Paul Crosby (25) of Rathmullen Park, Drogheda, Co Louth was under surveillance by the Emergency Response Unit who watched as he and two others jump-started the stolen Volkswagen Polo, drove it to a field and set it on fire.
He pleaded guilty to arson and a judge at Dundalk Circuit Criminal Court sentenced him to five years imprisonment with the final six months suspended.
At a sentence hearing in April 2020 Detective Garda Seamus Nolan told Dundalk Circuit Criminal Court that Crosby was being watched by the Emergency Response Unit when, on May 10, 2019, he was seen with two other men trying to jump-start the stolen car at an industrial estate in Drogheda.
The car had been reported stolen from Dublin and had been fitted with stolen plates and tax and insurance discs.
When the three men got the car started they drove to a field in the Yellowbatter area of the town.
The two other men, driving a BMW, left and returned with a can of petrol.
One of them, not Crosby, doused the car and set it on fire.
The Volkswagen, which was said to have been worth e10,000, was a write-off.
The judge set a headline sentence of seven years in prison but reduced that due to Crosby's early guilty plea.
The court also heard that Crosby had 40 previous convictions: 31 for road traffic offences, four for theft, three for drug-related offences and two for criminal damage.
He was also acquitted of attempted murder following a trial in February 2019.
He had been accused of the attempted murder of Gerard Boyle at Knockcommon, Beauparc, Slane, on November 10, 2016.
Mr Boyle was stabbed 28 times and forced into the boot of a car that was then pushed into a canal.
He escaped from the car and swam to the canal bank where a passing taxi driver called the emergency services.
Crosby denied any involvement and a Central Criminal Court jury took just 43 minutes to find him not (NOT) guilty of attempted murder.
At the Court of Appeal today, Thursday March 4th Lily Buckley BL for Crosby said the headline sentence of seven years for arson was too severe.
She said the main concern in arson cases is the danger posed to others when fires get out of control.
That did not feature in this case, she said, as the car was set on fire in a field away from houses and people.
She also argued that her client's guilty plea was particularly helpful given that his trial would have been delayed indefinitely as the courts are not holding jury trials during lockdown.
She said the sentencing judge put too much emphasis on the idea that it was a planned operation.
Ms Buckley pointed out that Crosby and his alleged accomplices didn't even have petrol to light the fire when they first brought the car to the field, suggesting it wasn't particularly well-planned.
President of the Court of Appeal Mr Justice George Birmingham said people who burn out cars usually do so to destroy forensic evidence relating to a robbery or shooting, or out of hostility towards the car owner, or as an act of mindless vandalism.
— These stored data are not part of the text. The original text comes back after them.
(** Running a query again on the same cursor, with the same values, reads the
    same rows again; as long as only the first page had been read, without a
    request to the database. *)
Theorem query_reads_again c c1 d idxNum idxStr (argv : list V) values q rows good :
  getVector tb (column_of_index idxNum) argv = Ret (inr values) ->
  prepare tb (set_colIndex c (column_of_index idxNum)) idxNum (c_str idxStr) values = Ret q -> cu_isEquality q = false ->
  serves db fuel tb (cu_range q) (cu_colUsed q) (cu_isEquality q) rows good -> good d ->
  ended q rows c1 \/ (exists p, at_row q rows c1 p) ->
  exists c2 d2 c3 d3, filter db fuel tb c1 d idxNum idxStr argv = Ret (SQLITE_OK, c2, d2) /\
    scan db fuel tb (S (length rows)) c2 d2 = Ret (rows, c3, d3) /\ cu_endOfFilter c3 = true /\
    (cu_needsReset c1 = false -> d2 = d).
Proof.
  intros Hv Hq Heq Hs Hd Hc1. assert (same_query q c1 /\ reset_ok q rows c1) as [Hsame Hreset]
    by (destruct Hc1 as [(? & _ & _ & ? & _)|(p & ? & _ & _ & _ & _ & ?)]; done).
  assert (matching tb q rows) as Hm by (intros ?; congruence).
  rewrite (filter_reuses c q d idxNum idxStr argv values Hv Hq c1 Hsame), Heq.
  destruct (cu_needsReset c1) eqn:En; cbn [negb].
  - destruct (prepare_only _ _ _ _ _ Hq) as (P1 & P2 & P3 & P4 & P5 & _ & _ & _ & Hp).
    destruct (Hp c1) as (q' & Hq' & Hqq & _ & _); [by rewrite <- P5; apply Hsame|].
    pose proof Hqq as (Q1 & Q2 & Q3 & _).
    destruct (start_scans c1 d _ _ _ q' rows good Hq') as (c2 & d2 & E1 & _ & c3 & d3 & E2 & _ & _ & He & _);
      [by rewrite Q1, Q2, Q3|intros ?; congruence|done|]. exists c2, d2, c3, d3. done.
  - specialize (Hreset En). set (c2 := set_page _ _ _ _ _).
    destruct (at_page c1 q rows false 0 Hsame Hreset) as [(Hnil & E0)|(E0 & Ha)]; [done|lia| |].
    + exists c2, d, c2, d. subst c2. rewrite Hnil. split; [done|]. unfold page_of in E0. rewrite drop_0 in E0.
      assert (rows = []) as -> by (destruct rows; [done|discriminate]). done.
    + destruct (scan_from db fuel tb q rows good Hs Hm (length rows) c2 d 0) as (c3 & d3 & E & _ & _ & He & _); [|done|lia|].
      { subst c2. rewrite E0. exact Ha. }
      exists c2, d, c3, d3. done.
Qed.

(** Running an equality again with the same value while the cursor stands on
    a row of it does not go back to the first row: the rows before it are not
    read again. *)
Theorem equality_resumes c c1 d idxNum idxStr (argv : list V) values q rows good p :
  getVector tb (column_of_index idxNum) argv = Ret (inr values) ->
  prepare tb (set_colIndex c (column_of_index idxNum)) idxNum (c_str idxStr) values = Ret q -> cu_isEquality q = true ->
  serves db fuel tb (cu_range q) (cu_colUsed q) (cu_isEquality q) rows good -> matching tb q rows -> good d ->
  at_row q rows c1 p ->
  exists c2 c3 d3, filter db fuel tb c1 d idxNum idxStr argv = Ret (SQLITE_OK, c2, d) /\
    scan db fuel tb (S (length rows)) c2 d = Ret (drop p rows, c3, d3).
Proof.
  intros Hv Hq Heq Hs Hm Hd Ha. pose proof Ha as (Hsame & Hp & Hi & He & Hlt & _).
  destruct (prepare_only _ _ _ _ _ Hq) as (P1 & P2 & P3 & P4 & P5 & _ & _ & Hcr & _).
  rewrite (filter_reuses c q d idxNum idxStr argv values Hv Hq c1 Hsame), Heq.
  pose proof (page_length _ _ _ _ Hp) as Hl. destruct (page_start_le p) as [Hsum Hmod]. destruct (Hm Heq) as (value & Hval & _).
  destruct (row_value tb q rows Hm c1 _ (p mod 1000) value Hsame Hp Heq Hval) as (v & Ev & Hcmp & _); [lia|].
  unfold reuse_equality. rewrite <- P4, Hval. cbn [or_undef mbind outcome_bind]. rewrite Hi.
  rewrite (proj2 (Z.leb_le _ _)) by lia. rewrite Ev. cbn [mbind outcome_bind]. rewrite Hcmp. cbn [mbind outcome_bind].
  change (0 =? 0) with true. cbn [orb mbind outcome_bind].
  assert (set_end (set_values c1 (cu_values q)) false = c1) as ->.
  { destruct Hsame as (_ & _ & _ & E4 & _). destruct c1. cbn in *. subst. done. }
  rewrite (Hcr c1 Hsame). cbn [mbind outcome_bind].
  destruct (scan_from db fuel tb q rows good Hs Hm (length rows) c1 d p Ha Hd) as (c3 & d3 & E & _); [lia|]. by exists c1, c3, d3.
Qed.

(** Once an equality was read to its end, running it again with the same value
    reads the rows of the last page only: all of them if there is one page. *)
Theorem equality_reads_last_page c c1 d idxNum idxStr (argv : list V) values q rows good :
  getVector tb (column_of_index idxNum) argv = Ret (inr values) ->
  prepare tb (set_colIndex c (column_of_index idxNum)) idxNum (c_str idxStr) values = Ret q -> cu_isEquality q = true ->
  serves db fuel tb (cu_range q) (cu_colUsed q) (cu_isEquality q) rows good -> matching tb q rows -> good d ->
  ended q rows c1 -> (length rows mod 1000 <> 0)%nat ->
  exists c2 c3 d3, filter db fuel tb c1 d idxNum idxStr argv = Ret (SQLITE_OK, c2, d) /\
    scan db fuel tb (S (length rows)) c2 d = Ret (drop (page_start (length rows)) rows, c3, d3).
Proof.
  intros Hv Hq Heq Hs Hm Hd (Hsame & He & Hi & Hro & Hlast) Hne. rewrite decide_False in Hlast by done.
  destruct (prepare_only _ _ _ _ _ Hq) as (P1 & P2 & P3 & P4 & P5 & _ & _ & Hcr & _).
  rewrite (filter_reuses c q d idxNum idxStr argv values Hv Hq c1 Hsame), Heq. destruct (Hm Heq) as (value & Hval & _).
  destruct (page_start_le (length rows)) as [Hsum Hmod].
  destruct (at_page c1 q rows (cu_needsReset c1) (length rows / 1000)%nat Hsame Hlast Hro) as [(Hnil & E0)|(E0 & Ha)];
    [unfold page_start in *; lia| |].
  { exfalso. apply (f_equal length) in E0. unfold page_of in E0. rewrite length_take, length_drop in E0. unfold page_start in *. cbn [length] in E0. lia. }
  assert (rs_Data (cu_set c1) <> []) as Hdata by (intros E; rewrite E in E0; discriminate).
  unfold reuse_equality. rewrite <- P4, Hval. cbn [or_undef mbind outcome_bind]. rewrite Hi. change (0 <=? -1) with false.
  cbn [mbind outcome_bind]. rewrite (seek_first tb q rows Hm c1 _ value Hsame Hlast Heq Hval Hdata). cbn [mbind outcome_bind].
  cbn [cu_index set_index set_page orb]. change (0 <=? 0) with true. cbn [mbind outcome_bind].
  assert (set_end (set_values (set_index c1 0) (cu_values q)) false = set_page c1 (cu_set c1) 0 (0 <? 0) (cu_needsReset c1)) as ->.
  { destruct Hsame as (_ & _ & _ & E4 & _). destruct c1. cbn in *. subst. done. }
  rewrite Hcr by apply Ha. cbn [mbind outcome_bind].
  destruct (scan_from db fuel tb q rows good Hs Hm (length rows) _ d _ Ha Hd) as (c3 & d3 & E & _); [lia|]. unfold page_start.
  by eexists _, c3, d3.
Qed.

End Queries.

(** * The range selects what the constraints ask for *)

Section Constraints.
Context {X : Type} (vt : ScalarType X) {DX : X -> Prop} `{!ScalarOk vt DX}.

(** A value [v] of the column against [op] and the value [x] of a constraint. *)
Definition satisfies (op : Z) (x v : X) : Prop :=
  if op =? SQLITE_INDEX_CONSTRAINT_EQ then keq x v
  else if op =? SQLITE_INDEX_CONSTRAINT_GT then klt x v
  else if op =? SQLITE_INDEX_CONSTRAINT_GE then kle x v
  else if op =? SQLITE_INDEX_CONSTRAINT_LT then klt v x
  else if op =? SQLITE_INDEX_CONSTRAINT_LE then kle v x
  else False.

#[global] Instance satisfies_decision op x v : Decision (satisfies op x v).
Proof. unfold satisfies. repeat destruct (_ =? _); apply _. Defined.

Definition satisfy_all (cs : list (Z * X)) (v : X) : Prop := Forall (fun c => satisfies c.1 c.2 v) cs.
#[global] Instance satisfy_all_decision cs v : Decision (satisfy_all cs v).
Proof. apply _. Defined.

Definition bounding : list Z :=
  [SQLITE_INDEX_CONSTRAINT_GT; SQLITE_INDEX_CONSTRAINT_GE; SQLITE_INDEX_CONSTRAINT_LT; SQLITE_INDEX_CONSTRAINT_LE].

(** An equality, or at most one bound on each side. *)
Definition well_bounded (ops : list Z) : Prop :=
  match ops with
  | [] => True
  | [op] => op = SQLITE_INDEX_CONSTRAINT_EQ \/ op ∈ bounding
  | [op1; op2] => op1 ∈ bounding /\ op2 ∈ bounding /\ is_lower op1 <> is_lower op2
  | _ => False
  end.

Lemma keq_both (x y : X) : keq x y <-> kle x y /\ kle y x.
Proof.
  pose proof (ord_flip_neg x y). pose proof (ord_flip_neg y x). pose proof (ord_flip_zero x y).
  unfold keq, kle. lia.
Qed.

(** The bounds of a range, as positions in the order of the column. *)
Definition range_low (range : Range) : option RangeBound := if rg_Ascending range then rg_Start range else rg_End range.
Definition range_high (range : Range) : option RangeBound := if rg_Ascending range then rg_End range else rg_Start range.

Lemma byte_val_op op : op ∈ SQLITE_INDEX_CONSTRAINT_EQ :: bounding -> byte_val (byte_of op) = op.
Proof. intros H. rewrite byte_val_of. apply Z.mod_small. unfold bounding in H. repeat (apply elem_of_cons in H as [->|H]; [done|]). by apply elem_of_nil in H. Qed.

(** Putting a bound sets its side and leaves the other. *)
Lemma put_bound_sides range op v :
  rg_ColumnID (put_bound range op v) = rg_ColumnID range /\ rg_Ascending (put_bound range op v) = rg_Ascending range /\
  range_low (put_bound range op v) = (if is_lower op then Some (getBound op v) else range_low range) /\
  range_high (put_bound range op v) = (if is_lower op then range_high range else Some (getBound op v)).
Proof. unfold put_bound, range_low, range_high. by destruct range as [? ? ? []], (is_lower op). Qed.

Lemma asked_sides range limit lk hk :
  pointer vt (range_low range) = Ret lk -> pointer vt (range_high range) = Ret hk ->
  let request := rangeToRangeRequest range limit in
  exists f e, pointer vt (first request) = Ret f /\ pointer vt (last request) = Ret e /\
    (forall x, f = Some x \/ e = Some x -> lk = Some x \/ hk = Some x) /\
    forall Y (l : list (X * Y)),
      asked vt l request f e = directed request (selected vt (bound (range_low range) lk) (bound (range_high range) hk) l).
Proof.
  destruct range as [id start stop []]; cbn [range_low range_high rg_Ascending rg_Start rg_End]; intros Hl Hh.
  - by exists lk, hk.
  - exists hk, lk. split; [done|]. split; [done|]. split; [tauto|done].
Qed.

(** A bound admits what its constraint admits. *)
Lemma lower_bound op v x y : op ∈ bounding -> is_lower op = true -> above vt (bound (Some (getBound op v)) (Some x)) y <-> satisfies op x y.
Proof. intros Hop Hl. unfold bounding in Hop. repeat (apply elem_of_cons in Hop as [->|Hop]; [done|]). by apply elem_of_nil in Hop. Qed.
Lemma upper_bound op v x y : op ∈ bounding -> is_lower op = false -> below vt (bound (Some (getBound op v)) (Some x)) y <-> satisfies op x y.
Proof. intros Hop Hl. unfold bounding in Hop. repeat (apply elem_of_cons in Hop as [->|Hop]; [done|]). by apply elem_of_nil in Hop. Qed.

Lemma selected_satisfying lo hi cs Y (l : list (X * Y)) :
  (forall y, above vt lo y /\ below vt hi y <-> satisfy_all cs y) ->
  selected vt lo hi l = base.filter (fun en => satisfy_all cs en.1) l.
Proof. intros H. unfold selected. apply list_filter_iff'. intros [y z] _. apply H. Qed.

(** Two bounds, or one. *)
Lemma put_bounds_select ops values xs range range' :
  put_bounds (byte_of <$> ops) values range = Ret range' -> well_bounded ops -> Forall (fun op => op ∈ bounding) ops ->
  range_low range = None -> range_high range = None ->
  length ops = length values -> Forall2 (fun b x => GetPointer vt b = Ret x) values xs ->
  rg_Ascending range' = rg_Ascending range /\
  exists lk hk, pointer vt (range_low range') = Ret lk /\ pointer vt (range_high range') = Ret hk /\
    (forall x, lk = Some x \/ hk = Some x -> x ∈ xs) /\
    forall y, above vt (bound (range_low range') lk) y /\ below vt (bound (range_high range') hk) y <-> satisfy_all (zip ops xs) y.
Proof.
  intros E Hw Hb Hl Hh Hlen Hx. unfold satisfy_all.
  destruct ops as [|op1 [|op2 [|]]], values as [|v1 [|v2 [|]]]; try discriminate; [| | |done].
  - injection E as <-. inversion Hx; subst. split; [done|]. exists None, None. rewrite Hl, Hh. split; [done|]. split; [done|]. split; [by intros ? [?|?]|].
    intros y. simpl. split; [constructor|done].
  - apply Forall2_cons_inv_l in Hx as (x1 & ? & Hx1 & Hx & ->). inversion Hx; subst. apply Forall_cons in Hb as [Hb1 _].
    cbn [fmap list_fmap put_bounds] in E. rewrite byte_val_op in E by (by right). injection E as <-.
    destruct (put_bound_sides range op1 v1) as (_ & -> & -> & ->). rewrite Hl, Hh. split; [done|]. cbn [zip zip_with].
    destruct (is_lower op1) eqn:E1; [exists (Some x1), None|exists None, (Some x1)]; cbn [pointer getBound rb_value];
      rewrite Hx1; (split; [done|]); (split; [done|]); (split; [intros ? [?|?]; simplify_eq; rewrite ?elem_of_cons; auto|]); intros y; rewrite Forall_singleton; cbn [fst snd].
    + rewrite (lower_bound op1) by done. simpl. tauto.
    + rewrite (upper_bound op1) by done. simpl. tauto.
  - apply Forall2_cons_inv_l in Hx as (x1 & ? & Hx1 & Hx & ->). apply Forall2_cons_inv_l in Hx as (x2 & ? & Hx2 & Hx & ->).
    inversion Hx; subst. destruct Hw as (Hb1 & Hb2 & Hne).
    cbn [fmap list_fmap put_bounds] in E. rewrite !byte_val_op in E by (by right). injection E as <-.
    destruct (put_bound_sides (put_bound range op1 v1) op2 v2) as (_ & -> & -> & ->).
    destruct (put_bound_sides range op1 v1) as (_ & -> & -> & ->). rewrite Hl, Hh. split; [done|]. cbn [zip zip_with].
    destruct (is_lower op1) eqn:E1, (is_lower op2) eqn:E2; try done; [exists (Some x1), (Some x2)|exists (Some x2), (Some x1)];
      cbn [pointer getBound rb_value]; rewrite Hx1, Hx2; (split; [done|]); (split; [done|]);
      (split; [intros ? [?|?]; simplify_eq; rewrite ?elem_of_cons; auto|]); intros y; rewrite Forall_cons, Forall_singleton; cbn [fst snd].
    + by rewrite (lower_bound op1), (upper_bound op2) by done.
    + rewrite (lower_bound op2), (upper_bound op1) by done. tauto.
Qed.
"It's hard to see where this one fits into the picture," he said, adding: "It is slightly mysterious, a car stolen in Dublin, turning up in Drogheda, parked in a car park until the battery went flat, jump started and then brought to a field to be burned out. What is it all about?"
Ms Buckley pointed out that the sentencing judge had described the fire as "sinister" but didn't speculate beyond that.
Kevin Segrave SC for the Director of Public Prosecutions said the involvement of the emergency response unit meant the judge was "entitled to infer something sinister."
He added, however, that there is no more evidence and therefore he would "leave it at that".
Mr Justice Birmingham, sitting with Mr Justice Seamus Woulfe and Mr Justice Patrick McCarthy, reserved judgement.